We were also joined by another very accomplished organist Keith Hearnshaw in his role as cameraman and projectionist. All too often the extraordinary work that an organist has to do is unseen, hidden away as they often are in a loft. The Selby facility of a nave console and our instrument set by its side did allow a lot of people to get a direct view of the organs.
For those further back an additional large screen set between the 2 instruments gave a better view. Although I had a front row seat I found myself often looking at the screen as it allowed a far better view of the keyboard work, the camera being set high and to the side and so players backs were not obscuring its view of hands.
First half kicking off with a “war”
The concert kicked off with War March of the Priests played on both instruments. One was immediately aware of the different sound locations. The pipe organ speaking from the choir behind the players. Our instrument from high up in the triforium with the occasional dose of west end tuba from a pair of speakers we had left there and if I am honest not quite up to the power that was sent their way. There is very little space at that location and we were forced to use speakers smaller than we would otherwise have installed.
Next up was a charming piece written for 2 instruments. Light flute work on both instruments just bounced about as they took it in turn to chatter away to each other in classic renaissance style.
The Handel originally planned for both instruments was eventually split with John playing the first 2 movements on the Hill organ and D’Arcy the last 2 on our Skinner instrument.

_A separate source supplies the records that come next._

Lemma collectResults_settledEmpty s c :
  settledEmpty s = true → settledEmpty c = true → collectResults s c = [].
Proof. by destruct s as [[|]|], c as [[|]|]. Qed.

Lemma aggregated_app env e :
  aggregated env e
  = searchSemanticScholar (semanticScholarApi env e)
      ++ searchCrossRef (crossRefApi env e).
Proof. reflexivity. Qed.

(** What [handler] does with a request that carries a query. *)
Lemma handler_search env query userId :
  JS.truthy query = true →
  let q := default "" query in
  let e := expandedQueryOf env q in
  let all := aggregated env e in
  let unique := deduplicateResults all in
  let ranked := rankResults (fullYear env) unique q in
  handler env (Search query userId)
  = ((if JS.truthy (LOVABLE_API_KEY env) then [ExpandQuery q] else [])
       ++ [SearchSemanticScholar e; SearchCrossRef e]
       ++ (if decide (all = []) then []
           else [Deduplicate all; Rank unique q]
                  ++ (storeHistory env userId q e ranked).1),
     if decide (all = [])
     then {| status := 404; body := NoResultsBody noResultsMessage q e |}
     else {| status := 200;
             body := ResultsBody q e (take 10 ranked) (length ranked) |}).
Proof.
  intros Hq q e all unique ranked. unfold handler. rewrite Hq.
  fold q. unfold ranked, unique, all, e, expandedQueryOf, aggregated, storeHistory.
  destruct (JS.truthy (LOVABLE_API_KEY env));
    cbv beta iota zeta
        delta [mbind mret pipeline_bind pipeline_ret perform fst snd negb];
    (destruct (collectResults _ _) as [|r l] eqn:Hall;
     [reflexivity|]);
    rewrite decide_False by done;
    change (length (r :: l) =? 0)%nat with false; cbv iota;
    destruct (_ && _); simpl; reflexivity.
Qed.

Lemma rankResults_length currentYear l q :
  length (rankResults currentYear l q) = length l.
Proof. by rewrite rankResults_unfold, sort_length, length_fmap. Qed.

(** The only 200 response with a body is the one of a search that found
    something. *)
Lemma handler_status_200 env req :
  status (handler env req).2 = 200%Z → req ≠ Preflight →
  ∃ query userId,
    req = Search query userId ∧ JS.truthy query = true
    ∧ aggregated env (expandedQueryOf env (default "" query)) ≠ [].
Proof.
  destruct req as [|message|query userId]; [done|done|]. intros Hst _.
  exists query, userId. destruct (JS.truthy query) eqn:Hq.
  - rewrite (handler_search env query userId Hq) in Hst. cbv zeta in Hst.
    simpl in Hst. by case_decide.
  - unfold handler in Hst. by rewrite Hq in Hst.
Qed.

Lemma handler_results_nonempty env req q e results total :
  (handler env req).2
  = {| status := 200; body := ResultsBody q e results total |} →
  results ≠ [].
Proof.
  intros Hresp.
  destruct (handler_status_200 env req) as (query & userId & -> & Hq & Hall).
  { by rewrite Hresp. }
  { intros ->. discriminate Hresp. }
  rewrite (handler_search env query userId Hq) in Hresp. cbv zeta in Hresp.
  simpl in Hresp. rewrite decide_False in Hresp by done.
  injection Hresp as _ _ <- _. intros Hnil.
  apply (f_equal length) in Hnil.
  rewrite length_take, rankResults_length in Hnil. simpl in Hnil.
  apply deduplicateResults_nonempty in Hall.
  destruct (deduplicateResults _); [done|]. simpl in Hnil. lia.
Qed.

(** C4: when the call to every provider fails or carries no items, both
    adapters return the empty array, and the handler, having started
    nothing after the two searches, answers 404 with the original and
    the expanded query. A settled adapter call that was rejected or gave
    the empty array adds nothing to [allResults]; and no environment and
    no request make the handler answer 200 with an empty result
    array. *)
Theorem all_adapters_empty_is_404 env query userId :
  JS.truthy query = true →
  let q := default "" query in
  let e := expandedQueryOf env q in
  noItems (semanticScholarApi env e) = true →
  noItems (crossRefApi env e) = true →
  searchSemanticScholar (semanticScholarApi env e) = []
  ∧ searchCrossRef (crossRefApi env e) = []
  ∧ handler env (Search query userId)
    = ((if JS.truthy (LOVABLE_API_KEY env) then [ExpandQuery q] else [])
         ++ [SearchSemanticScholar e; SearchCrossRef e],
       {| status := 404; body := NoResultsBody noResultsMessage q e |})
  ∧ (∀ s c, settledEmpty s = true → settledEmpty c = true →
            collectResults s c = [])
  ∧ (∀ env' req' q' e' total,
       (handler env' req').2
       ≠ {| status := 200; body := ResultsBody q' e' [] total |}).
Proof.
  intros Hq q e Hss Hcr.
  apply searchSemanticScholar_noItems in Hss.
  apply searchCrossRef_noItems in Hcr.
  split_and!; [done|done| |apply collectResults_settledEmpty|].
  - rewrite (handler_search env query userId Hq). cbv zeta. fold q e.
    rewrite !decide_True by (by rewrite aggregated_app, Hss, Hcr).
    reflexivity.
  - intros env' req' q' e' total Hresp.
    by apply handler_results_nonempty in Hresp.
Qed.

Lemma all_adapters_empty_is_404_witness :
  searchSemanticScholar (semanticScholarApi failingEnv "transformer attention") = []
  ∧ searchCrossRef (crossRefApi failingEnv "transformer attention") = []
  ∧ handler failingEnv (Search (Some "attention") None)
    = ([ExpandQuery "attention"; SearchSemanticScholar "transformer attention";
        SearchCrossRef "transformer attention"],
       {| status := 404;
          body := NoResultsBody noResultsMessage "attention"
                                "transformer attention" |})
  ∧ (∀ s c, settledEmpty s = true → settledEmpty c = true →
            collectResults s c = [])
  ∧ (∀ env' req' q' e' total,
       (handler env' req').2
       ≠ {| status := 200; body := ResultsBody q' e' [] total |}).
Proof.
  apply (all_adapters_empty_is_404 failingEnv (Some "attention") None);
    reflexivity.
Defined.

The task of co-ordination at volume being just too tricky in the opening sections. This worked well with the Hill left to do the powerful beginning while D’Arcy found some wonderful delicate sounds including the lush American strings for the Adagio. The first half concluded with both instruments hitting out at the well known Bach Toccata and Fugue in D minor.
Second half ending in an “alliance”
The second half commenced after a 20 minute refreshment break with the Esquisse Gothique Opus 187 no 3 written for two organs. A monster of a piece that used the full resources of both instruments. D’Arcy then played the Ives variations on America on the Hill which many will know is the same tune as our National Anthem. Jon then gave us an arrangement of the Raff Cavatine and Chelsea Fayre by Goss-Custard on the Skinner instrument. I can not help but smile every time I hear Chelsea Fayre and one day with practice may even pull off an accomplished performance myself.
D’Arcy then gave a lovely performance of Vierne’s Naiades on the Hill which just floated about the huge building. This is writing for the organ in a large space of the highest order though I would certainly not like to attempt the piece without a generous acoustic to help hold the structure together. After this came his Carillion de Westminster.
The evening then formally concluded with Ravel’s Pavane pour un infante defunte and the Toccata from Widor’s 5th Symphony played on both instruments.
As a final encore our duo both sat at the Hill organ and sent us home to the sounds of the Sousa March Stars & Stripes, John dealing with the ‘Um-Cha’ in both hand and feet while D’Arcy dropped the melody on top. Great fun, great evening and a great audience. We must do it again.
I have had a passion for church organs since the tender age of 12. I own and run Regent Classic Organs with a close attention to the detail that musicians appreciate; and a clear understanding of the benefits of digital technology and keeping to the traditional and emotional elements of organ playing.